Prompt ▸
Count the lines in the records beneath this task that contain the string "mbind", then give the count by itself.

Material provided ▸
Lemma serve_spec cs r :
  flushed r = length (body r) ->
  let '((sent, rest), r') := serve cs r in
  cs = sent ++ rest /\ (faults r = [] -> rest = []) /\
  (rest = [] -> flushed r' = length (body r')) /\
  exists q, body r' = body r ++ unlines (flat_map lines_of sent) ++ q /\
    match rest with
    | [] => q = []
    | c :: _ => q `prefix_of` unlines (lines_of c)
    end.
Proof.
  revert r. induction cs as [|c cs IH]; intros r Hfl; cbn [serve].
  - do 3 (split; [done|]). exists []. by rewrite app_nil_r.
  - unfold mbind, State_bind. pose proof (run_call_spec c r Hfl) as H.
    destruct (run_call c r) as [[|] r1]; destruct H as (q & [Hb Hf] & Hp & Hok & Hn).
    + destruct (Hok eq_refl) as [-> Hfl1]. specialize (IH r1 Hfl1).
      destruct (serve cs r1) as [[sent rest] r2]. destruct IH as (-> & Hf2 & Hfl2 & q2 & Hb2 & Hq2).
      split; [done|]. split; [auto|]. split; [done|]. exists q2. split; [|done].
      cbn [flat_map]. unfold unlines at 1. rewrite flat_map_app.
      fold (unlines (lines_of c)) (unlines (flat_map lines_of sent)).
      by rewrite Hb2, Hb, <- !app_assoc.
    + split; [done|]. split; [intros H0; by specialize (Hn H0)|]. split; [done|].
      exists q. by rewrite Hb.
Qed.

(** C15: what the writer sends, a browser receives, for calls of [Write] whose text has
    no carriage return of its own (those before a newline do no harm) and calls of
    [WriteEvent] whose event and data are one line each: whatever writes fail and wherever
    they are cut, the events received are those of the calls that reported success,
    complete and in order, and at most the event of the first call that failed after
    them, complete or not at all; without faults it is every call, and all that was
    written has been flushed.  Without the condition it does not hold: see
    [WriteEvent_injection]. *)
Theorem serve_receive r cs :
  Forall call_ok cs -> body r = [] ->
  let '(res, r') := (NewWriter true;; serve cs) r in
  let '(sent, rest) := res in
  cs = sent ++ rest /\
  (receive (body r') = flat_map events_of sent \/
   exists c rest', rest = c :: rest' /\ receive (body r') = flat_map events_of (sent ++ [c])) /\
  (faults r = [] -> rest = [] /\ receive (take (flushed r') (body r')) = flat_map events_of cs).
Proof.
  intros Hok Hb. unfold mbind, State_bind.
  destruct (NewWriter true r) as [u r1] eqn:E.
  assert (body r1 = [] /\ flushed r1 = length (body r1) /\ faults r1 = faults r) as (Hb1 & Hfl1 & Hf1)
    by (injection E as <- <-; cbn; by rewrite Hb).
  pose proof (serve_spec cs r1 Hfl1) as H. destruct (serve cs r1) as [[sent rest] r2].
  destruct H as (-> & Hn & Hfl & q & Hq & Hrest). rewrite Hb1 in Hq. cbn [app] in Hq.
  split; [done|]. destruct rest as [|c rest].
  - subst q. rewrite app_nil_r in *.
    assert (receive (body r2) = flat_map events_of sent) as Hr.
    { rewrite Hq, <- (app_nil_r (unlines _)). unfold receive.
      rewrite stream_lines_unlines by (auto using lines_of_calls; by apply not_elem_of_nil).
      rewrite dispatch_calls. by rewrite app_nil_r. }
    split; [by left|]. intros _. split; [done|]. by rewrite Hfl, take_ge by done.
  - assert (Forall call_ok (sent ++ [c])) as Hok'.
    { rewrite (cons_middle c sent rest), app_assoc in Hok. by apply Forall_app in Hok as [? _]. }
    pose proof (receive_cut sent c q Hok' Hrest) as [H|H]; rewrite <- Hq in H.
    + split; [by left|]. rewrite Hf1 in Hn. intros H0. by specialize (Hn H0).
    + split; [right; by exists c, rest|]. rewrite Hf1 in Hn. intros H0. by specialize (Hn H0).
Qed.

Definition demo_calls : list call :=
  [CWrite ($"a" ++ [cr; nl; nl] ++ $" b" ++ [nl]); CWrite [nl]; CEvent ($"done") ($"1")].
(* ===== verification/Filer.v ===== *)
(** * Package [filer]: files and directories on the local disk

    [entry.go], [entry_unix.go], [ops.go], [marshal.go] and [embed.go] over the file
    system of [GoTree].  The account database ([os/user]) and the JSON and YAML
    encoders are parameters. *)

From S2P Require Import Prelude GoStr GoPath GoTree GoGlob GoTreeFacts TreeWalk TreeMove SftpClient.

Local Open Scope Z_scope.

(** ** What a path is ([ops.go]) *)

Definition IsDir (p : bytes) : State os bool :=
  r ← os_Stat p;
  mret (match r with Ok (_, n) => is_dir n | Err _ => false end).

Definition IsLink (p : bytes) : State os bool :=
  r ← os_Lstat p;
  mret (match r with Ok (_, n) => is_link n | Err _ => false end).

Definition os_IsExist (e : error) : bool := bool_decide (e = EExist \/ e = ENOTEMPTY).
Definition os_IsNotExist (e : error) : bool := bool_decide (e = ENotExist).

Definition Exist (p : bytes) : State os bool :=
  r ← os_Stat p;
  mret (match r with Ok _ => true | Err e => os_IsExist e end).

Definition NotExist (p : bytes) : State os bool :=
  r ← os_Stat p;
  mret (match r with Ok _ => false | Err e => os_IsNotExist e end).

(** One read of at most 512 bytes, then the tests that [SftpClient.IsTextFile] makes too.
    Reading an empty file gives no byte and [io.EOF]. *)
Definition IsText (p : bytes) : State os bool :=
  h ← os_Open p;
  match h with
  | Err _ => mret false
  | Ok h =>
      r ← f_ReadAll h;
      match r with
      | Err _ | Ok [] => mret false
      | Ok data => mret (is_text (take 512 data))
      end
  end.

Expected output ▸
2